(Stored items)
-.-.-

(* ===== verification/PbufClaims.v ===== *)
(** The contract of packet buffers: the operations of [pbuf.c] refine the
    operations on byte strings, never leave the store's memory, and account
    for every pbuf.  First a concrete heap for the witnesses. *)
From S2P Require Import Prelude Pbuf PbufChain PbufLife.
From S2P Require Import Prelude Pbuf PbufData PbufChain PbufIO PbufLife.

(** A packet of two pbufs, used to exercise the statements below. *)
Definition ex_b2 : pbuf := Pbuf None [9; 4; 5; 9] 1 2 2 0x82 0 1 0.
Definition ex_b1 : pbuf := Pbuf (Some 2%positive) [7; 7; 1; 2; 3; 7] 2 5 3 0x80 0 1 0.
Definition ex_cells : list (addr * pbuf) := [(1%positive, ex_b1); (2%positive, ex_b2)].
Definition ex_heap : heap :=
  Heap (<[1%positive := ex_b1]> (<[2%positive := ex_b2]> ∅)) 5%positive [Some [1; 1]; Some []] false [].
Definition ex_free (p : addr) (h : heap) : option heap := Some (del h p).

Lemma ex_packet : packet ex_heap (Some 1%positive) ex_cells.
Proof.
  constructor; [vm_compute; intuition| |repeat constructor; unfold zlen; cbn; lia|cbn; lia|cbn; lia].
  apply (bool_decide_unpack _); vm_compute; exact I.
Qed.

Lemma ex_wf : heap_wf ex_heap.
Proof.
  intros a b; unfold get; cbn. intros [[<- _]|[_ [[<- _]|[_ H]]%lookup_insert_Some]]%lookup_insert_Some; try lia.
  by rewrite lookup_empty in H.
Qed.

Lemma ex_std : Forall (fun c => pb_std c.2) ex_cells.
Proof. constructor; [|constructor; [|constructor]]; (split; [reflexivity|vm_compute; auto]). Qed.

(** Copying out of a packet reads exactly the requested window of the
    byte string the packet carries, shortened at the packet's end, into the
    front of the caller's buffer, and reports its length; no pbuf outside of
    the chain and no byte outside of a payload is touched. *)
Theorem pbuf_copy_partial_spec h a l dst len off :
  packet h (Some a) l -> 0 <= len < 65536 -> 0 <= off < 65536 ->
  zlen (ztake len (zdrop off (content l))) <= zlen dst ->
  pbuf_copy_partial (Some a) (Some dst) len off h =
    Some (zlen (ztake len (zdrop off (content l))),
          Some (ztake len (zdrop off (content l)) ++
                zdrop (zlen (ztake len (zdrop off (content l)))) dst)).
Proof. apply pbuf_copy_partial_ok. Qed.

Lemma pbuf_copy_partial_spec_witness :
  pbuf_copy_partial (Some 1%positive) (Some [0; 0; 0; 0]) 3 2 ex_heap = Some (3, Some [3; 4; 5; 0]).
Proof.
  apply (pbuf_copy_partial_spec ex_heap 1%positive ex_cells [0; 0; 0; 0] 3 2 ex_packet);
    vm_compute; intuition discriminate.
Defined.

(** Writing into a packet at an offset either replaces exactly that
    window of the carried byte string, keeping every pbuf, its lengths and
    its links, or, when the window does not lie inside the packet, changes
    nothing and answers [ERR_MEM]. *)
Theorem pbuf_take_at_spec h a l data len off :
  packet h (Some a) l -> 0 <= len <= zlen data -> 0 <= off < 65536 ->
  if (off <? sum_len l) && (off + len <=? sum_len l)
  then exists h' l', pbuf_take_at (Some a) data len off h = Some (ERR_OK, h') /\
         packet h' (Some a) l' /\ Forall2 rewritten l l' /\
         content l' = ztake off (content l) ++ ztake len data ++ zdrop (off + len) (content l) /\
         forall x, x ∉ fst <$> l -> get h' x = get h x
  else pbuf_take_at (Some a) data len off h = Some (ERR_MEM, h).
Proof.
  intros Hp Hl Ho; destruct (Z.ltb_spec off (sum_len l)), (Z.leb_spec (off + len) (sum_len l)); cbn [andb].
  - destruct (pbuf_take_at_fits h a l data len off) as (h' & E & l' & ? & ? & ? & ?); auto; try lia.
    exists h', l'; auto.
  - apply (pbuf_take_at_too_long h a l); auto; lia.
  - apply (pbuf_take_at_too_long h a l); auto; lia.
  - apply (pbuf_take_at_too_long h a l); auto; lia.
Qed.

Lemma pbuf_take_at_spec_witness :
  exists h' l', pbuf_take_at (Some 1%positive) [10; 11; 12] 3 1 ex_heap = Some (ERR_OK, h') /\
    packet h' (Some 1%positive) l' /\ content l' = [1; 10; 11; 12; 5].
Proof.
  destruct (pbuf_take_at_spec ex_heap 1%positive ex_cells [10; 11; 12] 3 1 ex_packet)
    as (h' & l' & E & Hp & _ & Hc & _); [vm_compute; intuition discriminate..|].
  exists h', l'; split; [exact E|split; [exact Hp|]]. rewrite Hc; reflexivity.
Defined.

(** What is written into a packet is read back from it. *)
Theorem pbuf_take_copy_roundtrip h a l data off :
  packet h (Some a) l -> 0 <= off < sum_len l -> off + zlen data <= sum_len l ->
  exists h', pbuf_take_at (Some a) data (zlen data) off h = Some (ERR_OK, h') /\
    forall dst, zlen dst = zlen data ->
      pbuf_copy_partial (Some a) (Some dst) (zlen data) off h' = Some (zlen data, Some data).
Proof.
  intros Hp Ho Hf; pose proof (zlen_nonneg data); pose proof Hp as [_ _ Hok _ Hs].
  destruct (pbuf_take_at_fits h a l data (zlen data) off) as (h' & E & l' & Hp' & _ & Hc & _); auto; try lia.
  exists h'; split; [done|]; intros dst Hd. pose proof (content_len _ Hok) as Hcl.
  assert (ztake (zlen data) (zdrop off (content l')) = data) as Ed.
  { rewrite Hc, zdrop_app_ge by (rewrite zlen_ztake; lia). rewrite zlen_ztake, Z.sub_diag, zdrop_0 by lia.
    by rewrite (ztake_ge _ data), ztake_app_le, ztake_ge by lia. }
  rewrite (pbuf_copy_partial_ok h' a l') by (rewrite ?Ed; auto; lia).
  by rewrite Ed, zdrop_ge, app_nil_r by lia.
Qed.

Lemma pbuf_take_copy_roundtrip_witness :
  exists h', pbuf_take_at (Some 1%positive) [10; 11; 12] 3 1 ex_heap = Some (ERR_OK, h') /\
    pbuf_copy_partial (Some 1%positive) (Some [0; 0; 0]) 3 1 h' = Some (3, Some [10; 11; 12]).
Proof.
  destruct (pbuf_take_copy_roundtrip ex_heap 1%positive ex_cells [10; 11; 12] 1 ex_packet)
    as (h' & E & Hr); [vm_compute; intuition discriminate..|].
  exists h'; split; [exact E|exact (Hr [0; 0; 0] eq_refl)].
Defined.

(** Freeing a chain deallocates exactly the leading pbufs that were
    referenced once, takes one reference off the first pbuf that has more,
    leaves everything else as it is, and returns how many went (modulo 256,
    the width of the counter). *)
Theorem pbuf_free_refcount cf h p l :
  lseg h p l None -> NoDup (fst <$> l) -> Forall (fun c => pb_ok c.2 /\ pb_std c.2) l ->
  pbuf_free cf p h = Some (u8 (freed l), free_heap l h).
Proof. apply pbuf_free_spec. Qed.

Lemma pbuf_free_refcount_witness :
  exists h', pbuf_free ex_free (Some 1%positive) ex_heap = Some (2, h') /\ h_pbufs h' = ∅.
Proof.
  exists (free_heap ex_cells ex_heap); split; [|vm_compute; reflexivity].
  apply (pbuf_free_refcount ex_free ex_heap (Some 1%positive) ex_cells).
  - apply ex_packet.
  - apply ex_packet.
  - apply Forall_and; split; [apply ex_packet|apply ex_std].
Defined.

(** Allocating a PBUF_POOL or PBUF_RAM packet never fails to terminate or
    to stay inside memory; it returns either a fresh well-formed packet of
    exactly the requested length whose pbufs are referenced once, leaving all
    other pbufs alone, or NULL with every pbuf it had taken given back. *)
Theorem pbuf_alloc_all_or_nothing cf layer length type h :
  heap_wf h -> 0 <= layer <= 74 -> 0 <= length < 65536 -> type = PBUF_POOL \/ type = PBUF_RAM ->
  exists r h', pbuf_alloc cf layer length type h = Some (r, h') /\ alloc_outcome h length r h'.
Proof. intros ??? [-> | ->]; [by apply pbuf_alloc_pool_ok|by apply pbuf_alloc_ram_ok]. Qed.

Lemma pbuf_alloc_all_or_nothing_witness :
  exists r h', pbuf_alloc ex_free PBUF_RAW 2000 PBUF_POOL ex_heap = Some (r, h') /\
    alloc_outcome ex_heap 2000 r h' /\ r = Some 5%positive.
Proof.
  destruct (pbuf_alloc_all_or_nothing ex_free PBUF_RAW 2000 PBUF_POOL ex_heap ex_wf) as (r & h' & E & Ho);
    [vm_compute; intuition discriminate|lia|left; reflexivity|].
  exists r, h'; split; [exact E|split; [exact Ho|]].
  assert (fst <$> pbuf_alloc ex_free PBUF_RAW 2000 PBUF_POOL ex_heap = Some (Some 5%positive)) as F
    by (vm_compute; reflexivity).
  rewrite E in F; cbn in F; congruence.
Defined.

(** Concatenating two disjoint packets yields one well-formed packet
    that carries the bytes of the first followed by those of the second. *)
Theorem pbuf_cat_concatenates h p t l k :
  packet h (Some p) l -> packet h (Some t) k -> (forall x, x ∈ fst <$> l -> x ∉ fst <$> k) ->
  sum_len l + sum_len k < 65536 ->
  exists h' l', pbuf_cat (Some p) (Some t) h = Some h' /\ packet h' (Some p) (l' ++ k) /\
    fst <$> l' = fst <$> l /\ content (l' ++ k) = content l ++ content k /\
    forall x, x ∉ fst <$> l -> get h' x = get h x.
Proof.
  intros Hp Hk Hd Hs; destruct (pbuf_cat_ok h p t l k Hp Hk Hd Hs) as (h' & E & Hpk & Hfr).
  exists h', (cat_cells l t (sum_len k)); split_and!; auto using cat_cells_fst.
  by rewrite content_app, cat_cells_content.
Qed.

Definition ex_c1 : pbuf := Pbuf None [1; 2; 3] 0 3 3 0x80 0 1 0.
Definition ex_c2 : pbuf := Pbuf None [4; 5] 0 2 2 0x80 0 1 0.
Definition ex_two : heap :=
  Heap (<[1%positive := ex_c1]> (<[2%positive := ex_c2]> ∅)) 5%positive [] false [].

Lemma pbuf_cat_concatenates_witness :
  exists h' l', pbuf_cat (Some 1%positive) (Some 2%positive) ex_two = Some h' /\
    packet h' (Some 1%positive) l' /\ content l' = [1; 2; 3; 4; 5].
Proof.
  destruct (pbuf_cat_concatenates ex_two 1%positive 2%positive [(1%positive, ex_c1)] [(2%positive, ex_c2)])
    as (h' & l' & E & Hp & _ & Hc & _).
  - constructor; [vm_compute; intuition|apply NoDup_singleton|repeat constructor; unfold zlen; cbn; lia|cbn; lia..].
  - constructor; [vm_compute; intuition|apply NoDup_singleton|repeat constructor; unfold zlen; cbn; lia|cbn; lia..].
  - set_solver.
  - cbn; lia.
  - exists h', (l' ++ [(2%positive, ex_c2)]); split; [exact E|split; [exact Hp|rewrite Hc; reflexivity]].
Defined.

(** Shrinking a packet keeps the requested number of leading bytes in a
    well-formed packet made of its leading pbufs and drops the rest of the
    chain exactly as [pbuf_free] would; a request that is not shorter than
    the packet changes nothing. *)
Theorem pbuf_realloc_truncates cf h a l n :
  packet h (Some a) l -> Forall (fun c => pb_std c.2) l -> 0 <= n ->
  if n <? sum_len l
  then exists h' l1 l2 k, pbuf_realloc cf a n h = Some h' /\ l = l1 ++ l2 /\ fst <$> k = fst <$> l1 /\
         packet h' (Some a) k /\ content k = ztake n (content l) /\
         forall x, x ∉ fst <$> l1 -> get h' x = get (free_heap l2 h) x
  else pbuf_realloc cf a n h = Some h.
Proof.
  intros Hp Hs Hn; destruct (Z.ltb_spec n (sum_len l)).
  - by apply pbuf_realloc_cut.
  - destruct (packet_tot _ _ _ Hp) as (b & Hg & Ht). unfold pbuf_realloc; rewrite Hg; cbn.
    by destruct (Z.leb_spec (pb_tot_len b) n); [|lia].
Qed.

Lemma pbuf_realloc_truncates_witness :
  exists h' k, pbuf_realloc ex_free 1%positive 2 ex_heap = Some h' /\
    packet h' (Some 1%positive) k /\ content k = [1; 2] /\ get h' 2%positive = None.
Proof.
  destruct (pbuf_realloc_truncates ex_free ex_heap 1%positive ex_cells 2 ex_packet ex_std)
    as (h' & l1 & l2 & k & E & _ & _ & Hp & Hc & _); [lia|].
  exists h', k; split; [exact E|split; [exact Hp|split; [rewrite Hc; reflexivity|]]].
  assert (option_map (fun h => get h 2%positive) (pbuf_realloc ex_free 1%positive 2 ex_heap) = Some None) as F
    by (vm_compute; reflexivity).
  rewrite E in F; cbn in F; congruence.
Defined.

(** Revealing a header of [n] bytes in front of a packet with enough
    headroom succeeds, prepends [n] bytes to the carried string, and hiding
    the header again restores the very same store. *)
Theorem pbuf_header_roundtrip h a b l n :
  packet h (Some a) ((a, b) :: l) -> pb_type b .& PBUF_TYPE_FLAG_STRUCT_DATA_CONTIGUOUS <> 0 ->
  0 < n <= pb_payload b -> n + pb_tot_len b < 65536 ->
  exists h' b' hdr, pbuf_add_header (Some a) n h = Some (0, h') /\ packet h' (Some a) ((a, b') :: l) /\
    content ((a, b') :: l) = hdr ++ content ((a, b) :: l) /\ zlen hdr = n /\
    pbuf_remove_header (Some a) n h' = Some (0, h).
Proof.
  intros Hp Ht Hn Hw; pose proof Hp as [_ Hnd Hok Hts Hs].
  destruct (packet_cons _ _ _ _ Hp) as (Hg & Hb & Ha & Htot & Hp2); pose proof Hb as (? & ? & ? & ?).
  pose proof (sum_len_nonneg _ (packet_ok _ _ _ Hp2)) as Hsl; cbn [sum_len] in Hs.
  set (b' := set_payload (pb_payload b - n) (pb_len b + n) (pb_tot_len b + n) b).
  exists (put h a b'), b', (ztake n (zdrop (pb_payload b - n) (pb_mem b))); split_and!.
  - unfold pbuf_add_header, pbuf_add_header_impl. destruct (Z.ltb_spec 0xFFFF n), (Z.eqb_spec n 0); try lia.
    rewrite Hg; cbn [mbind option_bind]. rewrite (u16_small n) by lia; rewrite !u16_small by lia.
    destruct (Z.ltb_spec (n + pb_tot_len b) n); [lia|].
    destruct (Z.eqb_spec (pb_type b .& PBUF_TYPE_FLAG_STRUCT_DATA_CONTIGUOUS) 0); [done|]; cbn [negb].
    by destruct (Z.ltb_spec (pb_payload b - n) 0); [lia|].
  - constructor; [|done| | |cbn; lia].
    + cbn; split_and!; auto using get_put_eq. apply lseg_put; [done|]. by destruct Hp2.
    + constructor; [unfold pb_ok; cbn; lia|]. by destruct Hp2.
    + cbn; split; [lia|]. by destruct Hp2.
  - rewrite !content_cons, app_assoc; f_equal. unfold pb_bytes; cbn.
    rewrite (Z.add_comm (pb_len b)), ztake_zdrop_split by lia. f_equal.
    rewrite zdrop_zdrop by lia. do 2 f_equal; lia.
  - rewrite zlen_ztake; [done|]. rewrite zlen_zdrop; lia.
  - unfold pbuf_remove_header. destruct (Z.ltb_spec 0xFFFF n), (Z.eqb_spec n 0); try lia.
    rewrite get_put_eq; cbn [mbind option_bind]. rewrite (u16_small n) by lia.
    subst b'; cbn [pb_len pb_tot_len pb_payload set_payload].
    destruct (Z.ltb_spec (pb_len b + n) n); [lia|]. rewrite !u16_small by lia. do 2 f_equal.
    destruct h as [hm hn ho hp ht]; unfold put, get in *; cbn in *; f_equal.
    rewrite insert_insert_eq. unfold set_payload; cbn.
    replace (pb_payload b - n + n) with (pb_payload b) by lia.
    replace (pb_len b + n - n) with (pb_len b) by lia.
    replace (pb_tot_len b + n - n) with (pb_tot_len b) by lia.
    destruct b; cbn. by apply insert_id.
Qed.

Lemma pbuf_header_roundtrip_witness :
  exists h' b' hdr, pbuf_add_header (Some 1%positive) 2 ex_heap = Some (0, h') /\
    content ((1%positive, b') :: [(2%positive, ex_b2)]) = hdr ++ [1; 2; 3; 4; 5] /\ zlen hdr = 2 /\
    pbuf_remove_header (Some 1%positive) 2 h' = Some (0, ex_heap).
Proof.
  destruct (pbuf_header_roundtrip ex_heap 1%positive ex_b1 [(2%positive, ex_b2)] 2 ex_packet)
    as (h' & b' & hdr & E & _ & Hc & Hz & Hr); [vm_compute; discriminate|cbn; lia|cbn; lia|].
  exists h', b', hdr; auto.
Defined.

-.-.-

* **WHAT IS NEEDED**
Beginning with the first line of the entries, repeat each line exactly until you have reproduced the one containing "(** Copying out", and add nothing further.

* **COMPLETED EXERCISE**
(* ===== verification/PbufClaims.v ===== *)
(** The contract of packet buffers: the operations of [pbuf.c] refine the
    operations on byte strings, never leave the store's memory, and account
    for every pbuf.  First a concrete heap for the witnesses. *)
From S2P Require Import Prelude Pbuf PbufChain PbufLife.
From S2P Require Import Prelude Pbuf PbufData PbufChain PbufIO PbufLife.

(** A packet of two pbufs, used to exercise the statements below. *)
Definition ex_b2 : pbuf := Pbuf None [9; 4; 5; 9] 1 2 2 0x82 0 1 0.
Definition ex_b1 : pbuf := Pbuf (Some 2%positive) [7; 7; 1; 2; 3; 7] 2 5 3 0x80 0 1 0.
Definition ex_cells : list (addr * pbuf) := [(1%positive, ex_b1); (2%positive, ex_b2)].
Definition ex_heap : heap :=
  Heap (<[1%positive := ex_b1]> (<[2%positive := ex_b2]> ∅)) 5%positive [Some [1; 1]; Some []] false [].
Definition ex_free (p : addr) (h : heap) : option heap := Some (del h p).

Lemma ex_packet : packet ex_heap (Some 1%positive) ex_cells.
Proof.
  constructor; [vm_compute; intuition| |repeat constructor; unfold zlen; cbn; lia|cbn; lia|cbn; lia].
  apply (bool_decide_unpack _); vm_compute; exact I.
Qed.

Lemma ex_wf : heap_wf ex_heap.
Proof.
  intros a b; unfold get; cbn. intros [[<- _]|[_ [[<- _]|[_ H]]%lookup_insert_Some]]%lookup_insert_Some; try lia.
  by rewrite lookup_empty in H.
Qed.

Lemma ex_std : Forall (fun c => pb_std c.2) ex_cells.
Proof. constructor; [|constructor; [|constructor]]; (split; [reflexivity|vm_compute; auto]). Qed.

(** Copying out of a packet reads exactly the requested window of the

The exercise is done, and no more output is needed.